# WHAT TO WORK ON:
Read the records below and report each line in which "municipalities" occurs.

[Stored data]
###
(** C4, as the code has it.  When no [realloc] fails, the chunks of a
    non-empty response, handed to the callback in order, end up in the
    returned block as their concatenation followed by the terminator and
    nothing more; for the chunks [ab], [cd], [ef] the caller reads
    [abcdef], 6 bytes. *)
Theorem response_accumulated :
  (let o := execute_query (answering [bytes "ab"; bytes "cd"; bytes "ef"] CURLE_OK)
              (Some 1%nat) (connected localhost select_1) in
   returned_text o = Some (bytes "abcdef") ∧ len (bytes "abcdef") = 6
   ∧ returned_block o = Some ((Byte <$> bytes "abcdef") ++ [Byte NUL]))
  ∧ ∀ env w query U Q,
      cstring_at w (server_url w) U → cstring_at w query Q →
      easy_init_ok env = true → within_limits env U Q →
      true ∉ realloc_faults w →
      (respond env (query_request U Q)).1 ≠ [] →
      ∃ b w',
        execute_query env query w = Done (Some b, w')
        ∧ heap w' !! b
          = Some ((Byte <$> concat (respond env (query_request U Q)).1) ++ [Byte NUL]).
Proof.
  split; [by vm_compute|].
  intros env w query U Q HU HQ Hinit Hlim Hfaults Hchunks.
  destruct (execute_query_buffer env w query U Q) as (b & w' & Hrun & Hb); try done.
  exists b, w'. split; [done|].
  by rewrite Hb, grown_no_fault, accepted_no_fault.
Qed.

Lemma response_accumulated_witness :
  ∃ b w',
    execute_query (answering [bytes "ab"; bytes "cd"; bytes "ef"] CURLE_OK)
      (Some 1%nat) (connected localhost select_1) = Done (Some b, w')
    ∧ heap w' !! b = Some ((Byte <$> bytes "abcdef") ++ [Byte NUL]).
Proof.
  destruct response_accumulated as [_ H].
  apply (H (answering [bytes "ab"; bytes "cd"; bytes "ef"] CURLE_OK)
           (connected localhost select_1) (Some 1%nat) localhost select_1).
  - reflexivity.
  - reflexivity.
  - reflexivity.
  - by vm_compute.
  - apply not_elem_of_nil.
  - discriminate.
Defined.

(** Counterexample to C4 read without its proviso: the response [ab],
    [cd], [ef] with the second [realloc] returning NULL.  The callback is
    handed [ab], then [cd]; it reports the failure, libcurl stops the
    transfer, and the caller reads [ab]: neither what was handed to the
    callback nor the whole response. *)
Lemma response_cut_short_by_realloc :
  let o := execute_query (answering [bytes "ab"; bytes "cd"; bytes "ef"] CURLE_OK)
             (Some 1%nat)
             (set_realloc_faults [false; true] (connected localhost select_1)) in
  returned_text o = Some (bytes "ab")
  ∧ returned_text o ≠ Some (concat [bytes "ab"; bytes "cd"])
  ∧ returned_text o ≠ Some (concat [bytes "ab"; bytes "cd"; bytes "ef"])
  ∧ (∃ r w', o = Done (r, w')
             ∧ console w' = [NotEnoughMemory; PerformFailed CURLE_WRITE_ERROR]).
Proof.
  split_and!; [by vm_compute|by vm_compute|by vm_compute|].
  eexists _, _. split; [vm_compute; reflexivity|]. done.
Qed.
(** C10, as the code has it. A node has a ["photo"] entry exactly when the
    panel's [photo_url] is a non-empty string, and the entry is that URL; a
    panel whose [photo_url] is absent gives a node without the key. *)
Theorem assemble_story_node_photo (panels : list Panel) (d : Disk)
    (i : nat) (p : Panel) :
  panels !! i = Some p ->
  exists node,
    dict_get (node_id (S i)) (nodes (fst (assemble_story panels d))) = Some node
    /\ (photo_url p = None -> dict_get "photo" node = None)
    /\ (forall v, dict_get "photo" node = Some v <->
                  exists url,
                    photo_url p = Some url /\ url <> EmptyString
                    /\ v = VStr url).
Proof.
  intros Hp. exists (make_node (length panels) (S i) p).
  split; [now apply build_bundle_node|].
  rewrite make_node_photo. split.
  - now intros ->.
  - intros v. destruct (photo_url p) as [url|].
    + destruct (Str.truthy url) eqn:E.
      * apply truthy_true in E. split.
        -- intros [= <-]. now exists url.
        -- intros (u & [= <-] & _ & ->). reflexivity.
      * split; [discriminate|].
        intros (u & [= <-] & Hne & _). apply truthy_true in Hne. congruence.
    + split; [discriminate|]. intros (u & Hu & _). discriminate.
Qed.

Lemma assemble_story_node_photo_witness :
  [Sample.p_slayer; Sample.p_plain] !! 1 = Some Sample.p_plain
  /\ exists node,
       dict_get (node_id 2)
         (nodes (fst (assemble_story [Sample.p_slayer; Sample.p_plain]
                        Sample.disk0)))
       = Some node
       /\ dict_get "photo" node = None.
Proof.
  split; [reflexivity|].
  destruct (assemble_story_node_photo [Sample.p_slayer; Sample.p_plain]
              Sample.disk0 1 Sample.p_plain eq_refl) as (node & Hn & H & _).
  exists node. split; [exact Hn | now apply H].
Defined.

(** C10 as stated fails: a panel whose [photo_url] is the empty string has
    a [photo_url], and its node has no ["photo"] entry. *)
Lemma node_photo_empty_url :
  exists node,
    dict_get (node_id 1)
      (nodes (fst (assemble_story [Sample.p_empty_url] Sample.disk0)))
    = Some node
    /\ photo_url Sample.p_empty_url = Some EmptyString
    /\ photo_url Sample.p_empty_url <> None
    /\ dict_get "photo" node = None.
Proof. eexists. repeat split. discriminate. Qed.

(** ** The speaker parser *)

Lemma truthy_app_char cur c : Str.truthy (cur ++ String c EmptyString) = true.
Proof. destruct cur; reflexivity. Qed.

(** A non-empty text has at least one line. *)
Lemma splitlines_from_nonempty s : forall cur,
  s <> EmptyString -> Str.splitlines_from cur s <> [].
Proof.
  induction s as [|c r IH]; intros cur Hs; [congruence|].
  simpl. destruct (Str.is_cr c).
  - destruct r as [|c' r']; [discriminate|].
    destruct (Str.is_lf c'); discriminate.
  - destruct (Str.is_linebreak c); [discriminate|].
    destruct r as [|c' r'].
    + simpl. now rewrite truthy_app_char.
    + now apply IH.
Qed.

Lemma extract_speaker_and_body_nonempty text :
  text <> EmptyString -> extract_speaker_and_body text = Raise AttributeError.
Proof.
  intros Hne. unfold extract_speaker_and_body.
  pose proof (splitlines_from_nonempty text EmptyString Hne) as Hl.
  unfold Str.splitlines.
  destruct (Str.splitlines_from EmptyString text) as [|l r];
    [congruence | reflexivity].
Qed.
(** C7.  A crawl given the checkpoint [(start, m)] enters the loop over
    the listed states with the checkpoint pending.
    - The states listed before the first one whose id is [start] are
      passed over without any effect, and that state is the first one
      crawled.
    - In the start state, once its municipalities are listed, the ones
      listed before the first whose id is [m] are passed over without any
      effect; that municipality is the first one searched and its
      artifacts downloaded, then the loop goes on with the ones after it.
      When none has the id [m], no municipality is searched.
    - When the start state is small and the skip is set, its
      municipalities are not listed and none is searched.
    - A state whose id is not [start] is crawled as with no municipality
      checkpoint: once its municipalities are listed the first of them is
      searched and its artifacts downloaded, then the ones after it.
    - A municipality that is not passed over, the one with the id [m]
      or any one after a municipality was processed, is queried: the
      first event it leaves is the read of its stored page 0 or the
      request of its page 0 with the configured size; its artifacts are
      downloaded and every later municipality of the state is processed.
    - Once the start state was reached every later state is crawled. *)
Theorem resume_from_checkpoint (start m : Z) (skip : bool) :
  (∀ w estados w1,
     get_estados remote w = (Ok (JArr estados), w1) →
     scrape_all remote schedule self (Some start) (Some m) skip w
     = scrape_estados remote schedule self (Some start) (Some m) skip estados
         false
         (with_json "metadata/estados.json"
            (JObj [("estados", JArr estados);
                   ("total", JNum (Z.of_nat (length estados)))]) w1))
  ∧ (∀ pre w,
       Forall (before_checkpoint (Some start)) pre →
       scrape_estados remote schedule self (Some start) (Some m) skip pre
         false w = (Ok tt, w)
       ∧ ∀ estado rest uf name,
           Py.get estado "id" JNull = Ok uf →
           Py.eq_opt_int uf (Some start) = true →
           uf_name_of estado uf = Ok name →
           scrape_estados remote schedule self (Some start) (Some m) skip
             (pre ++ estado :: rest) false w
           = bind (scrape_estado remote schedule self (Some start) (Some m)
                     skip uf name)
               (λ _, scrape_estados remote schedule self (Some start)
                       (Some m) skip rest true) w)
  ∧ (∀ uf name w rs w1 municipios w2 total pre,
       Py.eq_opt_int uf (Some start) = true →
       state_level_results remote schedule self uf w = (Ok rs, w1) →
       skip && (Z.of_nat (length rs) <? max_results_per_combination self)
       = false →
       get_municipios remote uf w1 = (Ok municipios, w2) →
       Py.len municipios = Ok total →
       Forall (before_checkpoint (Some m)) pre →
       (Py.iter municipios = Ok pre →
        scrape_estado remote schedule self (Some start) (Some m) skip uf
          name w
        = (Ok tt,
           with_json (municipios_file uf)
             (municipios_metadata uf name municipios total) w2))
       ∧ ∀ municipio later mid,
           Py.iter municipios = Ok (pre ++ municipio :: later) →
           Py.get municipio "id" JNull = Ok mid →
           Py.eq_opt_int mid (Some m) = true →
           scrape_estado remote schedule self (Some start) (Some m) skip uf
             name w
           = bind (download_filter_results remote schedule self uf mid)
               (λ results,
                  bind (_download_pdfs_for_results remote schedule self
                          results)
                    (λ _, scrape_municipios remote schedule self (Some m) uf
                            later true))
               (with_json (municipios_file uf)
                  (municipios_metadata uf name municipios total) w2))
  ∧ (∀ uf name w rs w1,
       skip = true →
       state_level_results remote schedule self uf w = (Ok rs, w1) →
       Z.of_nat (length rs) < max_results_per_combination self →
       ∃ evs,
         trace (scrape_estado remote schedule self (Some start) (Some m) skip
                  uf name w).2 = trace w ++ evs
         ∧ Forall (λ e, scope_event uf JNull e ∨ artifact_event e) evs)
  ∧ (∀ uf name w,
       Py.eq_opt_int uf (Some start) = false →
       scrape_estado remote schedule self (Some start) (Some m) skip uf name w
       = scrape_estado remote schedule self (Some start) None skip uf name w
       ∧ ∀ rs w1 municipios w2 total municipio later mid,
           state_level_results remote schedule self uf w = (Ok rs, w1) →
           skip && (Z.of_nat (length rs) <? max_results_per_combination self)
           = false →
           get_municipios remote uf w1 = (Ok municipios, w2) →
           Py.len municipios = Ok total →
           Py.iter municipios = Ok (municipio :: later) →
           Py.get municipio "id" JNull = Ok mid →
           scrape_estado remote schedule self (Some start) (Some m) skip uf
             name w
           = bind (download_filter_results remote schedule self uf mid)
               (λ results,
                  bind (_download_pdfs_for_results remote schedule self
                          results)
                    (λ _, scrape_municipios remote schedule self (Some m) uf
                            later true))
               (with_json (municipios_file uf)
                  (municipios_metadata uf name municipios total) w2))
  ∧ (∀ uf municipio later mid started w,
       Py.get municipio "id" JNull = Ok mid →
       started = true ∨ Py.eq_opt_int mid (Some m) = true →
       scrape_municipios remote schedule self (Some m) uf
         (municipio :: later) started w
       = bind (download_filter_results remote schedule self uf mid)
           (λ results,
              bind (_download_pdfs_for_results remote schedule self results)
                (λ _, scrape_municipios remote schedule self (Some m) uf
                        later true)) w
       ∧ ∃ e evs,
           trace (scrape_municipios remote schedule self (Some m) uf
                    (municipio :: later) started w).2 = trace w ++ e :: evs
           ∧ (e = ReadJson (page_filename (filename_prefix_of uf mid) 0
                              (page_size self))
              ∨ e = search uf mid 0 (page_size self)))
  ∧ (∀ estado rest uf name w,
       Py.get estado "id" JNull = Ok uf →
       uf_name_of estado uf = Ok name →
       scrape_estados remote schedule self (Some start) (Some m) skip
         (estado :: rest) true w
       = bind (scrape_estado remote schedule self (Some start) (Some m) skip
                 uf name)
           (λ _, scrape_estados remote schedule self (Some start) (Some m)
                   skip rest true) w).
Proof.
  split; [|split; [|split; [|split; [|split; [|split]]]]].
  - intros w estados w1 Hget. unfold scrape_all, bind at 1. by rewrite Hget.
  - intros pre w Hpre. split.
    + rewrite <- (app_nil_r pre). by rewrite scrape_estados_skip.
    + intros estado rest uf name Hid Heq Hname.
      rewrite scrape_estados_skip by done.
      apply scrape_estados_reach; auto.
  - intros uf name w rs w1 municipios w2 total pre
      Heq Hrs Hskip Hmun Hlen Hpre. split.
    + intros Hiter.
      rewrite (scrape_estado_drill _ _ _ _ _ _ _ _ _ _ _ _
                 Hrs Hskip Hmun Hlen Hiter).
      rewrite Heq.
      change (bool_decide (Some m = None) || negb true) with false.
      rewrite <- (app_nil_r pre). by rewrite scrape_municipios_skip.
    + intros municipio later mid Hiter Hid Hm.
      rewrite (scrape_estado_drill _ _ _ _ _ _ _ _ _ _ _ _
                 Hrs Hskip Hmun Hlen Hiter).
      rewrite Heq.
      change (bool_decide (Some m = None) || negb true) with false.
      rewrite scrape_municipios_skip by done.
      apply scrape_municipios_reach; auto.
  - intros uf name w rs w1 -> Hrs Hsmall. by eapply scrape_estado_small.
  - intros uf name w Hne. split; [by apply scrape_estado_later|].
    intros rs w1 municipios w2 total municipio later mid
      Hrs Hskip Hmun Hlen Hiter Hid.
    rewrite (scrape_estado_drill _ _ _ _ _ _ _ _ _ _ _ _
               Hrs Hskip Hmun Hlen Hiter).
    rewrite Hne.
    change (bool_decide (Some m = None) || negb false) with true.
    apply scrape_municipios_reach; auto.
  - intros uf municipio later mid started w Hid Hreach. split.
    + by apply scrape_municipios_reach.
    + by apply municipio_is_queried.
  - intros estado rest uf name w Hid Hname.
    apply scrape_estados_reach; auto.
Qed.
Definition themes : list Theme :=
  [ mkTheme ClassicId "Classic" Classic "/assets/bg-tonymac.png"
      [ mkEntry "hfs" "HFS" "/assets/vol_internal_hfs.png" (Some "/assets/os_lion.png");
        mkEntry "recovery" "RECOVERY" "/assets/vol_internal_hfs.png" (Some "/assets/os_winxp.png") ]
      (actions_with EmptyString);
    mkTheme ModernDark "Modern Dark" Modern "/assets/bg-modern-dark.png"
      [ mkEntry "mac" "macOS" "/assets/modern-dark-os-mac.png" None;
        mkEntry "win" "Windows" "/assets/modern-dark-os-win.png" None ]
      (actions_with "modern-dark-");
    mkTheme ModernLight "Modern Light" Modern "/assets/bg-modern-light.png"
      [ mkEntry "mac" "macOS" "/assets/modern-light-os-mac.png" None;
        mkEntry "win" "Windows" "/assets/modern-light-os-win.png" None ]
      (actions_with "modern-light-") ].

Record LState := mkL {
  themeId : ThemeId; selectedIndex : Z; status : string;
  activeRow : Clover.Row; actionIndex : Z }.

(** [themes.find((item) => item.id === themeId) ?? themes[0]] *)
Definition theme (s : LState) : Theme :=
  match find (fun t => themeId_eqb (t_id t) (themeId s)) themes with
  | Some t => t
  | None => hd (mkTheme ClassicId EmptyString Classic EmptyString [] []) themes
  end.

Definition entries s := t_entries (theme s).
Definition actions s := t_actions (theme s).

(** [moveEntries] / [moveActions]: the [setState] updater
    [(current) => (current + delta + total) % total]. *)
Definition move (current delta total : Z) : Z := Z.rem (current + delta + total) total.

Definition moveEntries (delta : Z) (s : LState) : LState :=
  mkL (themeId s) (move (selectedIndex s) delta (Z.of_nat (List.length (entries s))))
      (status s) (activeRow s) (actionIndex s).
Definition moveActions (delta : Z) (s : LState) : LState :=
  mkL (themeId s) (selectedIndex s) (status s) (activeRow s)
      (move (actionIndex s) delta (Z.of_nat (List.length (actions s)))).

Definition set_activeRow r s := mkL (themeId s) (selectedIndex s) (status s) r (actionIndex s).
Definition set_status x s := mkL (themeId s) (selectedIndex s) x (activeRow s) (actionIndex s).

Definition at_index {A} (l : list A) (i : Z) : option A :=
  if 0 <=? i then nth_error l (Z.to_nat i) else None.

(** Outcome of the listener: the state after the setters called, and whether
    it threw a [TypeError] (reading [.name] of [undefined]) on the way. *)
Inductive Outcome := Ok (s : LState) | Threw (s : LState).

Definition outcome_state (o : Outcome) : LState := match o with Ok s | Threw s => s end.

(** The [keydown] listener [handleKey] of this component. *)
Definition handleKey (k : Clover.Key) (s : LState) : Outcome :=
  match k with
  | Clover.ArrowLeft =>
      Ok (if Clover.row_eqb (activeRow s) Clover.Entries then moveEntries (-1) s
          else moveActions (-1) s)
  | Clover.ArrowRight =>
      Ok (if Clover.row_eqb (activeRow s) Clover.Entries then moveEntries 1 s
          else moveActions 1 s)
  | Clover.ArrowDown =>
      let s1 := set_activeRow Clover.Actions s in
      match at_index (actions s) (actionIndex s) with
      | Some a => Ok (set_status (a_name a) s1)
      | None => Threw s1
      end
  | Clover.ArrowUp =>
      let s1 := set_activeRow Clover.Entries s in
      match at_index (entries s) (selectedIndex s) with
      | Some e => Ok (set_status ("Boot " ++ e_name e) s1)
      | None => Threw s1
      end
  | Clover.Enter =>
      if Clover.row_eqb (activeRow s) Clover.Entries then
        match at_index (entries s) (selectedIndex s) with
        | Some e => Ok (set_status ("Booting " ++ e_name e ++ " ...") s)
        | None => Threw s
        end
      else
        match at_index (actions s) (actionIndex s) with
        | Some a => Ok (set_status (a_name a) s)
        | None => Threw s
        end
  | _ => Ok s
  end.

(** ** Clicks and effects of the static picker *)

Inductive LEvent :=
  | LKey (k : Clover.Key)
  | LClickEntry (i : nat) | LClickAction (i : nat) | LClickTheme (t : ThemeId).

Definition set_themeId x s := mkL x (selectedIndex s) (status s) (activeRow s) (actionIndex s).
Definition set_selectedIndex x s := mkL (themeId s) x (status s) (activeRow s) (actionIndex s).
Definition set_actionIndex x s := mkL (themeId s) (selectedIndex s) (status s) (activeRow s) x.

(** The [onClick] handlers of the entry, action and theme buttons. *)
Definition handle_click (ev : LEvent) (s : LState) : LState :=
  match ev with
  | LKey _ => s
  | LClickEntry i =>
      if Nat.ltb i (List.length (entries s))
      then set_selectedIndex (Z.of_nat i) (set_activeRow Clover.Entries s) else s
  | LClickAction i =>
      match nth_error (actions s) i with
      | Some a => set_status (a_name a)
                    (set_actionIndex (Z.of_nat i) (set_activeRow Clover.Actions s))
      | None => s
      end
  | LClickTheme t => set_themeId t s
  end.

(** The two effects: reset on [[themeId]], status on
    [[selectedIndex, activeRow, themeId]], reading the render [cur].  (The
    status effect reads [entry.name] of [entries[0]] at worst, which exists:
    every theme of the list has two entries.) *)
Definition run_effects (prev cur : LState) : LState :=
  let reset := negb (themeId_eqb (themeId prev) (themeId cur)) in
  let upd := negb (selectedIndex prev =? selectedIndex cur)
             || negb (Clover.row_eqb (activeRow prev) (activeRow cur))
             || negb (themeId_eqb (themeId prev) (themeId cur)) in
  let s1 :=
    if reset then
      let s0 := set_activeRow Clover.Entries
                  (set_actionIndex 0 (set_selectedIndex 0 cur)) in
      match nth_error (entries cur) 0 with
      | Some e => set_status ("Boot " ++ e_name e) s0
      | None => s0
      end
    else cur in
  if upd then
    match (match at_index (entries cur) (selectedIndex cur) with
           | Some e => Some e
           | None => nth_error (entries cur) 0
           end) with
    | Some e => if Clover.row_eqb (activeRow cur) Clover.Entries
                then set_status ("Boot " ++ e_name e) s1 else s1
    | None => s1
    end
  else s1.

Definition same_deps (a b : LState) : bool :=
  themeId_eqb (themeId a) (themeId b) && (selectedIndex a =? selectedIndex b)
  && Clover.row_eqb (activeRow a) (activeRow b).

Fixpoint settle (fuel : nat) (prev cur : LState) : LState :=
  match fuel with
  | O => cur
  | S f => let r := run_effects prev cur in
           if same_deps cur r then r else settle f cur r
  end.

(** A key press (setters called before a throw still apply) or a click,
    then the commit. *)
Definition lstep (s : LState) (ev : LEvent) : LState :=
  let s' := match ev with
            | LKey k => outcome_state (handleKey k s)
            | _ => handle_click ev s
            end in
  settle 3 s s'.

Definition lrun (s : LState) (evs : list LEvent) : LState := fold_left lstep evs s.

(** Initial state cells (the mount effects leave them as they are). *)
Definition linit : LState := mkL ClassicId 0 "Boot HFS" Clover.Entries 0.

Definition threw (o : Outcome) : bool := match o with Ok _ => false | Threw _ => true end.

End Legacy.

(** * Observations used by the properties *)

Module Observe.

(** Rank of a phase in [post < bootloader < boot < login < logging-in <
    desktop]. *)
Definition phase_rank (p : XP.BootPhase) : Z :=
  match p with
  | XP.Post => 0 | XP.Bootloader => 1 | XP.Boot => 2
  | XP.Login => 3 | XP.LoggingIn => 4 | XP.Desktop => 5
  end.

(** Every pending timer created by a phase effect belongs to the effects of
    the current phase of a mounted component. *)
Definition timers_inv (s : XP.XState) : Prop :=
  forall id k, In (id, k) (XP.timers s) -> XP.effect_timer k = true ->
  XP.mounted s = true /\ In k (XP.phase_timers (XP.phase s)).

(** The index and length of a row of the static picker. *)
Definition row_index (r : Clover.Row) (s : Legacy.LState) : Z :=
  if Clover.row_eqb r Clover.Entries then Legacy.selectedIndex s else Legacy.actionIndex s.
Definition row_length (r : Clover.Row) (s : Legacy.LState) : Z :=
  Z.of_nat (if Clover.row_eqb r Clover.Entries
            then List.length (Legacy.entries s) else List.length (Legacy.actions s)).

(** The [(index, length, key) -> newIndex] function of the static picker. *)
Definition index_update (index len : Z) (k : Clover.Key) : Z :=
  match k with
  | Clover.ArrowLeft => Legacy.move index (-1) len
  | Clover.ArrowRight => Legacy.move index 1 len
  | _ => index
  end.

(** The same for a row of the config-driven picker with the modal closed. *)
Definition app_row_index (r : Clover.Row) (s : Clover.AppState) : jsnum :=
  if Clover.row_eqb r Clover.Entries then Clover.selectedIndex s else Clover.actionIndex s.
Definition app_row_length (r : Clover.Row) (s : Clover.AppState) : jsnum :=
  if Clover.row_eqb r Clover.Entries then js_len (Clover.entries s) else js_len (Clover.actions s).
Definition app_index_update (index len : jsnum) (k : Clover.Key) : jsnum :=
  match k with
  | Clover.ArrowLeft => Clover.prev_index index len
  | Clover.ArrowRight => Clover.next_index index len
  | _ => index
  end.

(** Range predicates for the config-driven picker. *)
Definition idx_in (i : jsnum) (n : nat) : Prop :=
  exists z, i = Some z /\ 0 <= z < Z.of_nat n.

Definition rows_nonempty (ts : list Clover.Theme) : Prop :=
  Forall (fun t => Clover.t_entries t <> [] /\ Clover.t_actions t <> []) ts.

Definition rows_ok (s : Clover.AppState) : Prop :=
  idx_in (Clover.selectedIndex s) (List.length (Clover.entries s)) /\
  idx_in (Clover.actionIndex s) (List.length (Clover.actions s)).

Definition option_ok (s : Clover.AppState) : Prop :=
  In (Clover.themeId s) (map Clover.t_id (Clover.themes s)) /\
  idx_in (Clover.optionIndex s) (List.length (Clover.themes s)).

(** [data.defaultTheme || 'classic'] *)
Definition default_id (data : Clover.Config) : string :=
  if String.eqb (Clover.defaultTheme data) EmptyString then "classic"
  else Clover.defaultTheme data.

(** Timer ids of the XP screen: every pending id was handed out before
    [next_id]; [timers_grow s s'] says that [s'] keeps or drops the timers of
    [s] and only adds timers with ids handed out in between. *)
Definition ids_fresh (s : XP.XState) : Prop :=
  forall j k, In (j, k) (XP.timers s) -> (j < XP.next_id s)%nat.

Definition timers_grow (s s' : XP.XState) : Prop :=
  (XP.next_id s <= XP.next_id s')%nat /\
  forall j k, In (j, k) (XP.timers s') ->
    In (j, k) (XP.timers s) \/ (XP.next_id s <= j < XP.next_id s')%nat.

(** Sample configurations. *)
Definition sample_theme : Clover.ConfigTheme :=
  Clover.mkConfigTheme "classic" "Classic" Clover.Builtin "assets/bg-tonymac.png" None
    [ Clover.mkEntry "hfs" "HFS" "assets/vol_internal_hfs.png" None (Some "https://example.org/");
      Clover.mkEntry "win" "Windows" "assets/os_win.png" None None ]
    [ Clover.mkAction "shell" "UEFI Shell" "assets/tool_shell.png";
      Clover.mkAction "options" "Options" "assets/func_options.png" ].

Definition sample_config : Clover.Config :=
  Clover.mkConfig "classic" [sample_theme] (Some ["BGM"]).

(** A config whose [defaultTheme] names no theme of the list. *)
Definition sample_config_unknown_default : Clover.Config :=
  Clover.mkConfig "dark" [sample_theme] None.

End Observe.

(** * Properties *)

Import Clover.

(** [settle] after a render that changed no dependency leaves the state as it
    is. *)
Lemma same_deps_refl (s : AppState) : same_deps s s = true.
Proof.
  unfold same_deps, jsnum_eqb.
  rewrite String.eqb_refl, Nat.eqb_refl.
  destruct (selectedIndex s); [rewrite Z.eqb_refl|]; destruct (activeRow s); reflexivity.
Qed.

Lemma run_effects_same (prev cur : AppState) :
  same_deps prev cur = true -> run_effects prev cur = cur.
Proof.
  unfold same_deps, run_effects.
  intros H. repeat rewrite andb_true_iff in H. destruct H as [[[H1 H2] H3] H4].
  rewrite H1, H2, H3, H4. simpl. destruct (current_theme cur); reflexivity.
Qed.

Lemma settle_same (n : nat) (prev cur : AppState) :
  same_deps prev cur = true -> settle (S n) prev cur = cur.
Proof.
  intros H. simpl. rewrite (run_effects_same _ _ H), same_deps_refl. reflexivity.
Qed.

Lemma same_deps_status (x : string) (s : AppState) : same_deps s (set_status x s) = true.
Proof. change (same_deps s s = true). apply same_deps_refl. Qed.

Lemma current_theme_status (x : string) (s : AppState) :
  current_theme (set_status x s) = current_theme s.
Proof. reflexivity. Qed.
###
# ANSWER BELOW:
    - In the start state, once its municipalities are listed, the ones
      municipalities are not listed and none is searched.
      checkpoint: once its municipalities are listed the first of them is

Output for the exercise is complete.